From the Department of Neurology, Neurosciences Critical Care, Cerebrovascular Center, University Hospitals of Cleveland, Case Western Reserve University, Cleveland, Ohio.
Correspondence to Jose I Suarez, MD, Neurosciences Critical Care, Department of Neurology, University Hospitals of Cleveland, 11100 Euclid Ave, Hanna 5, Cleveland, OH 44106. E-mail jose.suarez@ uhhs.com
Key Words: acute stroke • brain infarction • hyperglycemia • intracranial hemorrhage • neuroprotection • outcomes • subarachnoid hemorrhage
See related article, pages 199–203
Central nervous system injury has been classified as primary and secondary. The most common primary injuries include trauma, ischemic stroke, intracranial hemorrhage, brain neoplasms, and subarachnoid hemorrhage (SAH). Secondary injuries may follow the primary injury very closely and in many instances may be viewed as its complication.
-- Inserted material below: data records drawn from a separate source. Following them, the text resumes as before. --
Inductive opcodetype :=
| OP_PUSHBYTES (n : Z) | OP_0 | OP_PUSHDATA1 | OP_PUSHDATA2 | OP_PUSHDATA4 | OP_1NEGATE
| OP_RESERVED | OP_1 | OP_2 | OP_3 | OP_4 | OP_5 | OP_6 | OP_7 | OP_8 | OP_9 | OP_10 | OP_11
| OP_12 | OP_13 | OP_14 | OP_15 | OP_16 | OP_NOP | OP_VER | OP_IF | OP_NOTIF | OP_VERIF
| OP_VERNOTIF | OP_ELSE | OP_ENDIF | OP_VERIFY | OP_RETURN | OP_TOALTSTACK | OP_FROMALTSTACK
| OP_2DROP | OP_2DUP | OP_3DUP | OP_2OVER | OP_2ROT | OP_2SWAP | OP_IFDUP | OP_DEPTH | OP_DROP
| OP_DUP | OP_NIP | OP_OVER | OP_PICK | OP_ROLL | OP_ROT | OP_SWAP | OP_TUCK | OP_CAT
| OP_SUBSTR | OP_LEFT | OP_RIGHT | OP_SIZE | OP_INVERT | OP_AND | OP_OR | OP_XOR | OP_EQUAL
| OP_EQUALVERIFY | OP_RESERVED1 | OP_RESERVED2 | OP_1ADD | OP_1SUB | OP_2MUL | OP_2DIV
| OP_NEGATE | OP_ABS | OP_NOT | OP_0NOTEQUAL | OP_ADD | OP_SUB | OP_MUL | OP_DIV | OP_MOD
| OP_LSHIFT | OP_RSHIFT | OP_BOOLAND | OP_BOOLOR | OP_NUMEQUAL | OP_NUMEQUALVERIFY
| OP_NUMNOTEQUAL | OP_LESSTHAN | OP_GREATERTHAN | OP_LESSTHANOREQUAL | OP_GREATERTHANOREQUAL
| OP_MIN | OP_MAX | OP_WITHIN | OP_RIPEMD160 | OP_SHA1 | OP_SHA256 | OP_HASH160 | OP_HASH256
| OP_CODESEPARATOR | OP_CHECKSIG | OP_CHECKSIGVERIFY | OP_CHECKMULTISIG | OP_CHECKMULTISIGVERIFY
| OP_NOP1 | OP_CHECKLOCKTIMEVERIFY | OP_NOP3 | OP_NOP4 | OP_NOP5 | OP_NOP6 | OP_NOP7 | OP_NOP8
| OP_NOP9 | OP_ANON_MARKER | OP_SMALLDATA | OP_SMALLINTEGER | OP_PUBKEYS | OP_PUBKEYHASH
| OP_PUBKEY | OP_INVALIDOPCODE
| OP_UNNAMED (b : Z).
Therefore, secondary injuries are potentially preventable. The final end result of secondary injuries is cerebral ischemia leading to neuronal death and worse clinical outcome. Examples of secondary injuries include hypotension, hypoxemia, elevated intracranial pressure, cerebral edema, and tissue herniation. In patients with SAH the most common insults are rebleeding, vasospasm, seizures, hyperthermia, and elevated intracranial pressure. In this issue of Stroke, Frontera et al,1 propose hyperglycemia as another secondary insult after SAH. The implications of this report may be important because hyperglycemia can be easily diagnosed at the patients’ bedside and potentially treated.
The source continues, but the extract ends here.